Tuesday, July 26, 2005

SYS-CON Exclusive: What's New in Eclipse 3.1?

Link to Article: Since Eclipse's first release in 2001, it has become a popular environment for Java development. In the period between March 10 and May 11, 2005, users downloaded over 17,000 copies of one of the production SDK releases and over 3,500 copies of one of the stable (milestone) SDK builds on average every day. A vibrant eco-system of developers, plug-in providers, authors, and bloggers has grown up around it. Eclipse has also gained the backing of the key Java vendors including BEA, Borland, IBM, SAP, and Sybase. Developers like Eclipse because it provides a great platform for building Java applications, and companies like it because it unifies their software tools under one open source umbrella.
 
Take a look also in Eclipse-Wiki page.
 
Here is 7 (seven) good reasons to migrate to Eclipse 3.1?
 
1) Full support for the new language construtions in J2SE 5.0 (or J2SE 1.5): generics, annotations, enuns, auto boxing, enhanced for loop etc.
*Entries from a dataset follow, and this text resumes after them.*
(** The loop on references, for references that are all different. *)
Lemma extract_refs_loop_spec (refs : list nat) :
  forall (acc : list nat) (heap : Heap) (w : World),
    NoDup refs ->
    exists heap',
      extract_refs_loop env refs acc heap w
      = (inr ((acc ++ filter (kept_at env heap) refs)%list, heap'),
         {| ticks := ticks w;
            fetched :=
              (fetched w ++ flat_map (requested_at heap) refs)%list |})
      /\ (forall r, In r refs ->
                    deref heap' r
                    = option_map (after_extraction env) (deref heap r))
      /\ (forall r, ~ In r refs -> deref heap' r = deref heap r).
Proof.
  induction refs as [|r rest IH]; intros acc heap w Hnodup.
  - exists heap. cbn [extract_refs_loop filter flat_map]. unfold ret.
    rewrite !app_nil_r. split; [now destruct w |].
    split; [intros r [] | reflexivity].
  - apply NoDup_cons_iff in Hnodup. destruct Hnodup as [Hfresh Hnodup].
    cbn [extract_refs_loop filter flat_map].
    unfold kept_at at 1, requested_at at 1.
    destruct (deref heap r) as [a|] eqn:Hr.
    + destruct (has_content a) eqn:Hhas.
      * destruct (IH (acc ++ [r])%list heap w Hnodup)
          as (heap' & Hrun & Hin & Hout).
        exists heap'. cbn [orb]. unfold requested. rewrite Hhas.
        split; [rewrite Hrun, <- app_assoc; reflexivity |].
        split.
        -- intros r0 [<- | Hr0]; [| now apply Hin].
           rewrite (Hout r Hfresh), Hr. cbn [option_map].
           unfold after_extraction. now rewrite Hhas.
        -- intros r0 Hr0. apply Hout. intros Hrest. apply Hr0. now right.
      * unfold bind. rewrite extract_single_article_spec.
        cbn [orb]. unfold requested. rewrite Hhas.
        destruct (Py.nonempty (fetched_text env a)) eqn:Htext.
        -- set (heap1 := assign heap r (set_content a (fetched_text env a))).
           assert (Hsame : forall r', In r' rest ->
                                      deref heap1 r' = deref heap r').
           { intros r' Hr'. apply deref_assign_other. congruence. }
           destruct (IH (acc ++ [r])%list heap1
                       {| ticks := ticks w;
                          fetched :=
                            (fetched w
                             ++ (if Py.nonempty (Py.get (url a) "")
                                 then [Py.get (url a) ""] else []))%list |}
                       Hnodup)
             as (heap' & Hrun & Hin & Hout).
           exists heap'. split.
           { rewrite Hrun. cbn [ticks fetched]. rewrite <- !app_assoc.
             rewrite (filter_ext_in (kept_at env heap1) (kept_at env heap) rest)
               by (intros r' Hr'; unfold kept_at; now rewrite Hsame).
             rewrite (flat_map_ext_in (requested_at heap1) (requested_at heap)
                        rest)
               by (intros r' Hr'; unfold requested_at; now rewrite Hsame).
             reflexivity. }
           split.
           { intros r0 [<- | Hr0].
             - rewrite (Hout r Hfresh). unfold heap1.
               rewrite (deref_assign_same heap r a _ Hr), Hr.
               cbn [option_map]. unfold after_extraction.
               now rewrite Hhas, Htext.
             - rewrite (Hin r0 Hr0). now rewrite Hsame. }
           { intros r0 Hr0.
             rewrite Hout by (intros Hrest; apply Hr0; now right).
             apply deref_assign_other. intros ->. apply Hr0. now left. }
        -- destruct (IH acc heap
                       {| ticks := ticks w;
                          fetched :=
                            (fetched w
                             ++ (if Py.nonempty (Py.get (url a) "")
                                 then [Py.get (url a) ""] else []))%list |}
                       Hnodup)
             as (heap' & Hrun & Hin & Hout).
           exists heap'. split.
           { rewrite Hrun. cbn [ticks fetched]. rewrite <- !app_assoc.
             reflexivity. }
           split.
           { intros r0 [<- | Hr0]; [| now apply Hin].
             rewrite (Hout r Hfresh), Hr. cbn [option_map].
             unfold after_extraction. now rewrite Hhas, Htext. }
           { intros r0 Hr0. apply Hout. intros Hrest. apply Hr0. now right. }
    + destruct (IH acc heap w Hnodup) as (heap' & Hrun & Hin & Hout).
      exists heap'. split; [exact Hrun |].
      split.
      * intros r0 [<- | Hr0]; [| now apply Hin].
        now rewrite (Hout r Hfresh), Hr.
      * intros r0 Hr0. apply Hout. intros Hrest. apply Hr0. now right.
Qed.
(** * The Coinbase Advanced Trade client of [coinbase-auth-playground.ipynb]

    A shallow embedding of the notebook's three functions, [cb_connect],
    [cb_get_all_accounts] and [cb_get_all_orders], with the library calls
    they make (hmac, requests, json, the part of pandas they use), and the
    properties of the client that its specification states. *)

From Stdlib Require Import ZArith List String Ascii Bool Lia.
From Stdlib.Strings Require Import Byte.
From Stdlib Require Import DecimalString DecimalZ.
Import ListNotations.
Set Warnings "-register-all".
Local Open Scope string_scope.
Local Open Scope list_scope.
Local Open Scope Z_scope.

(** Python's [+] on [str]. *)
Infix "+++" := String.append (right associativity, at level 60).

(** ** Text and bytes

    A Python [str] is represented by its UTF-8 encoding, held in a Rocq
    [string]: concatenation, comparison with [''] and splitting at the ASCII
    character ['?'] act on the encoding exactly as they act on the text, and
    [s.encode('utf-8')] is the list of the string's bytes.  (A [str] with a
    lone surrogate, which has no encoding, is outside the model.) *)

Definition bytes := list byte.

Definition encode_utf8 (s : string) : bytes := list_byte_of_string s.

Definition byte_of_Z (z : Z) : byte :=
  byte_of_ascii (ascii_of_N (Z.to_N (z mod 256))).

Definition Z_of_byte (b : byte) : Z := Z.of_N (Byte.to_N b).

(** [str(n)] for a Python [int]: decimal digits, a leading [-] when negative. *)
Definition str_of_int (n : Z) : string := NilZero.string_of_int (Z.to_int n).

(** [bytes.hex()]: two lowercase hexadecimal digits per byte. *)
Definition hex_digit (n : Z) : ascii :=
  if n <? 10 then ascii_of_N (Z.to_N (48 + n)) else ascii_of_N (Z.to_N (87 + n)).

Fixpoint hex (bs : bytes) : string :=
  match bs with
  | [] => EmptyString
  | b :: bs' =>
      String (hex_digit (Z_of_byte b / 16))
        (String (hex_digit (Z_of_byte b mod 16)) (hex bs'))
  end.

(** [s.split(c)] for a one-character separator [c]: the pieces between the
    occurrences of [c], never an empty list. *)
Fixpoint split (sep : ascii) (s : string) : list string :=
  match s with
  | EmptyString => [EmptyString]
  | String c s' =>
      if Ascii.eqb c sep then EmptyString :: split sep s'
      else match split sep s' with
           | [] => [String c EmptyString]
           | p :: ps => String c p :: ps
           end
  end.

(** ** SHA-256 (FIPS 180-4) and HMAC (RFC 2104), as [hashlib] and [hmac]
    compute them.  Words are 32-bit, held in [Z] and reduced modulo 2^32. *)

Module SHA256.

Definition w32 (x : Z) : Z := x mod 2 ^ 32.

Definition rotr (n x : Z) : Z :=
  Z.lor (Z.shiftr x n) (w32 (Z.shiftl x (32 - n))).

Definition Ch (x y z : Z) : Z :=
  Z.lxor (Z.land x y) (Z.land (Z.lxor x 0xffffffff) z).

Definition Maj (x y z : Z) : Z :=
  Z.lxor (Z.lxor (Z.land x y) (Z.land x z)) (Z.land y z).

Definition Sigma0 (x : Z) : Z := Z.lxor (Z.lxor (rotr 2 x) (rotr 13 x)) (rotr 22 x).
Definition Sigma1 (x : Z) : Z := Z.lxor (Z.lxor (rotr 6 x) (rotr 11 x)) (rotr 25 x).
Definition sigma0 (x : Z) : Z := Z.lxor (Z.lxor (rotr 7 x) (rotr 18 x)) (Z.shiftr x 3).
Definition sigma1 (x : Z) : Z := Z.lxor (Z.lxor (rotr 17 x) (rotr 19 x)) (Z.shiftr x 10).

(** The first 64 primes. *)
Definition is_prime (p : Z) : bool :=
  forallb (fun d => negb (p mod d =? 0)) (map Z.of_nat (seq 2 (Z.to_nat p - 2))).

Definition primes : list Z := filter is_prime (map Z.of_nat (seq 2 310)).

(** The integer part of the cube root of [x], between [lo] and [hi]. *)
Fixpoint cube_root (n : nat) (lo hi x : Z) : Z :=
  match n with
  | O => lo
  | S n' =>
      let mid := (lo + hi) / 2 in
      if mid * mid * mid <=? x then cube_root n' mid hi x else cube_root n' lo mid x
  end.

(** The round constants: the first 32 bits of the fractional parts of the
    cube roots of the first 64 primes. *)
Definition K : list Z :=
  map (fun p => w32 (cube_root 40 0 (2 ^ 36) (p * 2 ^ 96))) primes.

(** The initial hash value: the first 32 bits of the fractional parts of
    the square roots of the first 8 primes. *)
Definition H0 : list Z :=
  map (fun p => w32 (Z.sqrt (p * 2 ^ 64))) (firstn 8 primes).

(** Big-endian bytes of a [n]-byte number, and back. *)
Fixpoint be_bytes (n : nat) (x : Z) : list Z :=
  match n with
  | O => []
  | S n' => (x / 256 ^ Z.of_nat n') mod 256 :: be_bytes n' x
  end.

Definition be_value (bs : list Z) : Z := fold_left (fun acc b => acc * 256 + b) bs 0.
2) Fast compilation. Eclipse 3.1 has its own compiler that brings some benefits: besides raise you productivity, we have now smoother debugging and refactoring and a lot of diagnostic warinings.
3) Eclipse 3.1 improves its Ant support by including the latest version of Ant.
4) This version is a lot faster and uses far less memory for common operations, comparing with version 3.0.
5) Ready for large projects: Eclipse Platform team created one consisting of 135 separate projects and 70,000 classes and other resources. Good enough hum?
6) Return of the Java Client: the Rich Client Platform (RCP) is a subset of Eclipse that provides a framework for application development.
7) Over 7,000 enhancements requests and bug reports have been addressed in release 3.1.